This is a follow up to my solved thread a few days ago about extracting parts of a RegEx search in a web scraping app. Now, I have a script that includes 4 RegEx searches that each work individually. Now I want to compile all 4 into a single search and return the 4 pieces of information in a single list. I've seen examples on the web using a plus sign "+" in between the RegEx's, but when I do that, I get an empty list returned (this is also the result if I use nothing between the searches).

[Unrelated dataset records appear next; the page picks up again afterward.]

(* ===== verification/S3Workers.v ===== *)
(** * Workers on a bucket

    An execution of queue workers on the S3 adapter in which an acknowledgement fails
    and is applied later. *)

From S2P Require Import Prelude.
From S2P Require Import Program.
From S2P Require Import ObjectStore.
From S2P Require Import Json.
From S2P Require Import WorkQueue.
From S2P Require Import QueueRefinement.
From S2P Require Import QueueHistory.
From S2P Require Import Linearization.
From S2P Require Import Concurrent.
From S2P Require Import Scenarios.
From S2P Require Import S3Store.
From S2P Require Import S3Machine.
From S2P Require Import S3Scenarios.
From S2P Require Import Composition.
From S2P Require Import SystemLinearizable.
From S2P Require Import QueueSystem.
From S2P Require Import Backends.
From S2P Require Import SystemScheduler.

#[local] Existing Instance s3_backend.
#[local] Instance data_backend : Backend S3.StoreError s3_machine := s3_backend "data".

Definition bucket_invoke (i : nat) (c : call) (m : s3_machine) : option s3_machine :=
  s3_act (S3Begin i c) m.

Definition bucket_proceed (x : s3_action) (m : s3_machine) : option s3_machine :=
  match x with
  | S3Begin _ _ => None
  | S3Act i => if decide (is_Some (m_ops m !! i)) then s3_act x m else None
  | _ => s3_act x m
  end.

Lemma bucket_invoke_ok i c m m' :
  bucket_invoke i c m = Some m' →
  bk_step m m' ∧ bk_ops m !! i = None ∧ bk_ops m' = <[i := MkOperation c None]> (bk_ops m).
Proof.
  intros Hx. split; [by apply (s3_act_step (S3Begin i c))|].
  unfold bucket_invoke in Hx. simpl in Hx. case_decide as Hd; [|done]. destruct Hd.
  by injection Hx as <-.
Qed.

Lemma bucket_proceed_ok x m m' :
  bucket_proceed x m = Some m' →
  bk_step m m' ∧ ∀ i, bk_ops m !! i = None → bk_ops m' !! i = None.
Proof.
  intros Hx.
  assert (s3_act x m = Some m') as Hact.
  { destruct x; simpl in *; try done. by case_decide. }
  split; [by apply (s3_act_step x)|]. intros j Hj. destruct x as [i c|i|i|i|i]; simpl in *.
  - done.
  - case_decide as Hi; [|done]. destruct (m_threads m !! i) as [[c p]|]; simpl in Hact; [|done].
    destruct p as [r| |sc k]; [|done|].
    + injection Hact as <-. simpl. rewrite lookup_insert_ne; [done|]. intros ->.
      rewrite Hj in Hi. by destruct Hi.
    + destruct (serve sc _) as [[r srv]|]; simpl in Hact; [|done]. by injection Hact as <-.
  - destruct (m_threads m !! i) as [[c p]|]; simpl in Hact; [|done].
    destruct p as [r| |[|q] k]; try done. by injection Hact as <-.
  - destruct (m_flight m !! i) as [q|]; simpl in Hact; [|done].
    destruct (serve_put q _) as [[v srv]|]; simpl in Hact; [|done]. by injection Hact as <-.
  - by injection Hact as <-.
Qed.

(** The bucket after an empty queue was created. *)
Definition bucket_store : astore :=
  put (Queue.location queue1) (queue1_doc []) (version_new "e") empty_astore.

Definition queue_bucket : s3_machine := MkS3Machine {["data" := bucket_store]} ∅ ∅ ∅ [].

Lemma queue_bucket_initial : s3_initial "data" bucket_store queue_bucket.
Proof. by split. Qed.

Abbreviation bucket_result := (result (queue_output N) (Queue.Error S3.StoreError unit)).

Definition bucket_ops (t : nat) : queue_op N :=
  match t with
  | 0 => QPublish 7%N
  | 1 => QClaim ten_millis
  | _ => QAck (Queue.MkMessageId 30) (Queue.MkLeaseToken 31)
  end.

Definition bucket_worker (t : nat) : io S3.StoreError bucket_result :=
  queue_run queue1 (bucket_ops t).

(** Worker 0 publishes a message and worker 1 claims it.  The write of the
    acknowledgement of worker 2 times out, and the worker is told so; the message is
    still there for worker 3, which is about to acknowledge it too when the write of
    worker 2 arrives, and sees a conflict. *)
Definition late_ack : list (turn (E := S3.StoreError) (A := bucket_result) (X := s3_action)) :=
  [Begin 0 (bucket_worker 0); Drive 100 0 30 0; Begin 1 (bucket_worker 1); Drive 100 1 31 5;
   Begin 2 (bucket_worker 2); Drive 6 2 32 6; Do (S3TimeOut 201); Drive 100 2 32 6;
   Begin 3 (bucket_worker 3); Drive 5 3 33 7; Do (S3Arrive 201); Drive 100 3 33 7].

Definition bucket_start : system S3.StoreError bucket_result s3_machine := sys_start queue_bucket.

Definition after_late_ack := play bucket_proceed bucket_invoke S3Act late_ack bucket_start.

#[global] Instance queue_bucket_linearizes :
  BackendLinearizes S3.StoreError s3_machine true true bucket_store queue_bucket
    (λ m a, m_server m !! "data" = Some a) := s3_linearizes "data" _ _ queue_bucket_initial.

Lemma late_ack_runs :
  ∃ s, after_late_ack = Some s ∧
    queue_system (a0 := bucket_store) (m0 := queue_bucket) (J := unit) queue1 bucket_ops s ∧
    worker_got s 0 (OutPublished (Queue.MkMessageId 30)) [] [30]%N ∧
    got s 2 = Some (Some (Err (Queue.Store (S3.Transport None))), [6]%N, []).
Proof.
  assert ((λ s, (sy_uuids s, got s 0, got s 2)) <$> after_late_ack =
    Some ([30; 31]%N, Some (Some (Ok (OutPublished (Queue.MkMessageId 30))), [], [30]%N),
      Some (Some (Err (Queue.Store (S3.Transport None))), [6]%N, []))) as Hlog
    by (vm_compute; reflexivity).
  destruct after_late_ack as [s|] eqn:Hs; [|discriminate Hlog].
  injection Hlog as Hus H0 H2. exists s. split; [done|].
  split; [|split; [by apply got_returned|done]]. split.
  - apply put_coherent, empty_coherent.
  - split; [apply sorted_by_nil|]. eexists. split; [apply lookup_insert_eq|].
    by apply (queue_decodes_written queue1).
  - eapply (play_reachable bucket_proceed bucket_invoke S3Act bucket_proceed_ok bucket_invoke_ok);
      exact Hs.
  - apply (play_ops bucket_proceed bucket_invoke S3Act bucket_worker late_ack bucket_start s);
      [|done|exact Hs]. repeat constructor.
  - rewrite Hus. apply (bool_decide_eq_true_1 (NoDup [30; 31]%N)). vm_compute; reflexivity.
Qed.

Lemma queue_at_least_once_witness :
  ∃ s a (ms : list (Queue.Message N)), after_late_ack = Some s ∧
    m_server (sy_backend s) !! "data" = Some a ∧ queue_holds (J := unit) queue1 a ms ∧
    (Queue.MkMessageId 30 ∈ Queue.id <$> ms ∨
     ∃ t tok, bucket_ops t = QAck (Queue.MkMessageId 30) tok).
Proof.
  destruct late_ack_runs as (s & Hrun & Hs & H0 & _).
  destruct (queue_at_least_once queue1 bucket_ops s Hs) as (a & ms & Ha & Hms & Hpub & _).
  exists s, a, ms. split; [exact Hrun|]. split; [exact Ha|]. split; [exact Hms|].
  destruct (Hpub 0 _ _ _ H0) as [Hin|(t & tok & _ & _ & Hop & _)]; [by left|right].
  by exists t, tok.
Defined.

If I use "and" in place of "+", only the last search returns its value.
import re
import urllib
f = urllib.urlopen("http://www.atptennis.com/3/en/rankings/entrysystem/")
tennis_rankings = f.read()
#++++++++++++++++++ The RegEx's below all work individually
#They extract, in order: 1) player's rank, 2) player's name, 3) player's total points, 4) number of tourneys played
#tennis_players = re.compile("<div class=\"entrylisttext\">([\d+]*)</div>", re.I | re.S | re.M)

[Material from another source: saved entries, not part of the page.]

(* ===== verification/Binding.v ===== *)
(** * The Node.js binding (objsds-napi/src/lib.rs)

    A native client gives JavaScript numeric handles to the structures it opened and
    exchanges values as JSON text.  An operation is a task of a worker pool: a program
    whose calls are those of the core crates and those on the client's registry of
    handles.  serde_json's values and the text of UUIDs are parameters.

    The model is generic in the store [S] and its errors [E], as [open_map] and the
    implementations of [BoundMap], [BoundLog] and [BoundQueue] are; the enums [Client]
    and [QueueClient] only pair each client with its own store type.  Arguments that
    Node-API converts arrive converted; that a cancelled task may never start is left
    to the machine of BindingMachine. *)

From S2P Require Import Prelude.
From S2P Require Import Program.
From S2P Require Import ObjectStore.
From S2P Require Import Json.
From S2P Require Import CoreTypes.
From S2P Require Import StructMap.
From S2P Require Import StructLog.
From S2P Require Import Client.
From S2P Require Import WorkQueue.
From S2P Require Import Envelope.
From S2P Require Import MemoryStore.
From S2P Require Import FilesystemStore.
From S2P Require Import S3Store.
Import Core.

(** ** serde_json *)

(** [Value], as [json!] builds it, [from_str], and [from_value] at the identifiers of
    the source, which are transparent around a UUID. *)
Class JsonValues (J Value : Type) := {
  json_null : Value;
  json_bool : bool → Value;
  json_number : N → Value;
  json_str : string → Value;
  json_object : list (string * Value) → Value;
  value_display : Value → string;
  from_str : string → result Value J;
  uuid_from_value : Value → result Uuid J;
}.

(** [serde_json::to_string] and [serde_json::to_value] of a serializable type. *)
Class Serializable (J Value T : Type) := {
  json_text : T → result string J;
  to_value : T → result Value J;
}.

(** The types the binding encodes, and the documents of structures of JSON values. *)
Class BindingCodec (J Value : Type) := {
  codec_value :: Serializable J Value Value;
  codec_number :: Serializable J Value N;
  codec_string :: Serializable J Value string;
  codec_bool :: Serializable J Value bool;
  codec_entries :: Serializable J Value (list (string * Value));
  codec_record :: Serializable J Value (Log.LogRecord Value);
  codec_records :: Serializable J Value (list (Log.LogRecord Value));
  codec_map_to :: ToJson J (Map.MapDocument Value);
  codec_owned_map_to :: ToJson J (Map.OwnedMapDocument Value);
  codec_owned_map_from :: FromJson J (Map.OwnedMapDocument Value);
  codec_log_to :: ToJson J (Log.LogDocument Value);
  codec_log_from :: FromJson J (Log.LogDocument Value);
  codec_queue_to :: ToJson J (Queue.QueueDocument Value);
  codec_queue_from :: FromJson J (Queue.QueueDocument Value);
}.

(** [Duration::from_millis]. *)
Definition Duration_from_millis (millis : N) : Duration :=
  MkDuration (millis / 1000) (millis mod 1000 * 1000000).

Lemma as_millis_from_millis n : as_millis (Duration_from_millis n) = n.
Proof.
  unfold as_millis, Duration_from_millis. simpl.
  replace (n mod 1000 * 1000000 / 1000000)%N with (n mod 1000)%N
    by (symmetry; by apply N.div_mul).
  pose proof (N.div_mod n 1000). lia.
Qed.

#[export] Instance S3_BuildError_to_string `{!S3Client} : Display S3.BuildError :=
  S3.BuildError_display.
#[export] Instance S3_StoreError_to_string `{!S3Client} : Display S3.StoreError :=
  S3.StoreError_display.
#[export] Instance FsError_BuildError_to_string : Display FsError.BuildError :=
  FsError.BuildError_display.
#[export] Instance FsError_StoreError_to_string : Display FsError.StoreError :=
  FsError.StoreError_display.

(** [Display] for the identifiers. *)
Definition LogId_display `{!UuidCrate} (id : Log.LogId) : string :=
  uuid_to_string (Log.logid_uuid id).
Definition MessageId_display `{!UuidCrate} (id : Queue.MessageId) : string :=
  uuid_to_string (Queue.message_uuid id).
Definition LeaseToken_display `{!UuidCrate} (token : Queue.LeaseToken) : string :=
  uuid_to_string (Queue.token_uuid token).

Module Napi.

(** ** Errors *)

(** [Status], of which the binding uses one value, and [napi::Error]. *)
Inductive Status := GenericFailure.
Record NapiError := MkNapiError { status : Status; reason : string }.
Abbreviation NapiResult A := (result A NapiError).

Definition ERROR_PREFIX : string := "OBJSDS_ERR_JSON:".

Section Errors.
Context {J Value : Type} `{!JsonValues J Value}.

Definition binding_error (code message : string) (details : Value) : NapiError :=
  let envelope := json_object
    [("code", json_str code); ("message", json_str message); ("details", details)] in
  MkNapiError GenericFailure (ERROR_PREFIX +:+ value_display envelope).

Definition invalid_handle : NapiError :=
  binding_error "ERR_OBJSDS_INVALID_HANDLE" "native data-structure handle is invalid"
    (json_object []).

Definition configuration_error {A} `{!Display A} (error : A) : NapiError :=
  binding_error "ERR_OBJSDS_INVALID_CONFIGURATION" (to_string error) (json_object []).

Context {E : Type} `{!Display E, !Display J}.

Definition operation_error (error : Error E J) : NapiError :=
  match error with
  | Configuration error => configuration_error error
  | Store error => binding_error "ERR_OBJSDS_STORE" (to_string error) (json_object [])
  | Document error => binding_error "ERR_OBJSDS_DOCUMENT" (to_string error) (json_object [])
  | NotFound =>
      binding_error "ERR_OBJSDS_NOT_FOUND" "data structure does not exist" (json_object [])
  | AlreadyExists error =>
      binding_error "ERR_OBJSDS_ALREADY_EXISTS" "data structure already exists"
        (json_object
           [("observedVersion", json_str (version_as_str (already_observed error)))])
  | Conflict error =>
      binding_error "ERR_OBJSDS_CONFLICT" "object version conflict"
        (json_object
           [("expectedVersion", json_str (version_as_str (conflict_expected error)));
            ("observedVersion",
              match conflict_observed error with
              | Some version => json_str (version_as_str version)
              | None => json_null
              end)])
  | Incompatible error =>
      binding_error "ERR_OBJSDS_INCOMPATIBLE" (to_string error) (json_object [])
  end.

#tennis_players = re.compile("playernumber=[A-Z][0-9]+\" id=\"blacklink\">([a-zA-Z]+, [a-zA-Z]+)", re.I | re.S | re.M)
#tennis_players = re.compile("pointsbreakdown.asp\?player=[A-Z][0-9]+&ss=y\" id=\"blacklink\">([0-9]+)", re.I | re.S | re.M)
#tennis_players = re.compile("playeractivity.asp\?player=[A-Z][0-9]+\" id=\"blacklink\">([0-9]+)", re.I | re.S | re.M)
#++++++++++++++++++ Now, together as a single search
tennis_players = re.compile("<div class=\"entrylisttext\">([\d+]*)</div>" + "playernumber=[A-Z][0-9]+\" id=\"blacklink\">([a-zA-Z]+, [a-zA-Z]+)" + "pointsbreakdown.asp\?player=[A-Z][0-9]+&ss=y\" id=\"blacklink\">([0-9]+)" + "playeractivity.asp\?player=[A-Z][0-9]+\" id=\"blacklink\">([0-9]+)", re.I | re.S | re.M)
find_result = tennis_players.findall(tennis_rankings)
print find_result
print 'done
My preferred return is some sort of array of tuples:
[('1', 'Federer, Roger', '6600', '18'), ('2', 'Nadal, Rafael', '5800', '19'), ('3', 'Djokovic, Novak', '4900','20'), ...]
Any help would be appreciated!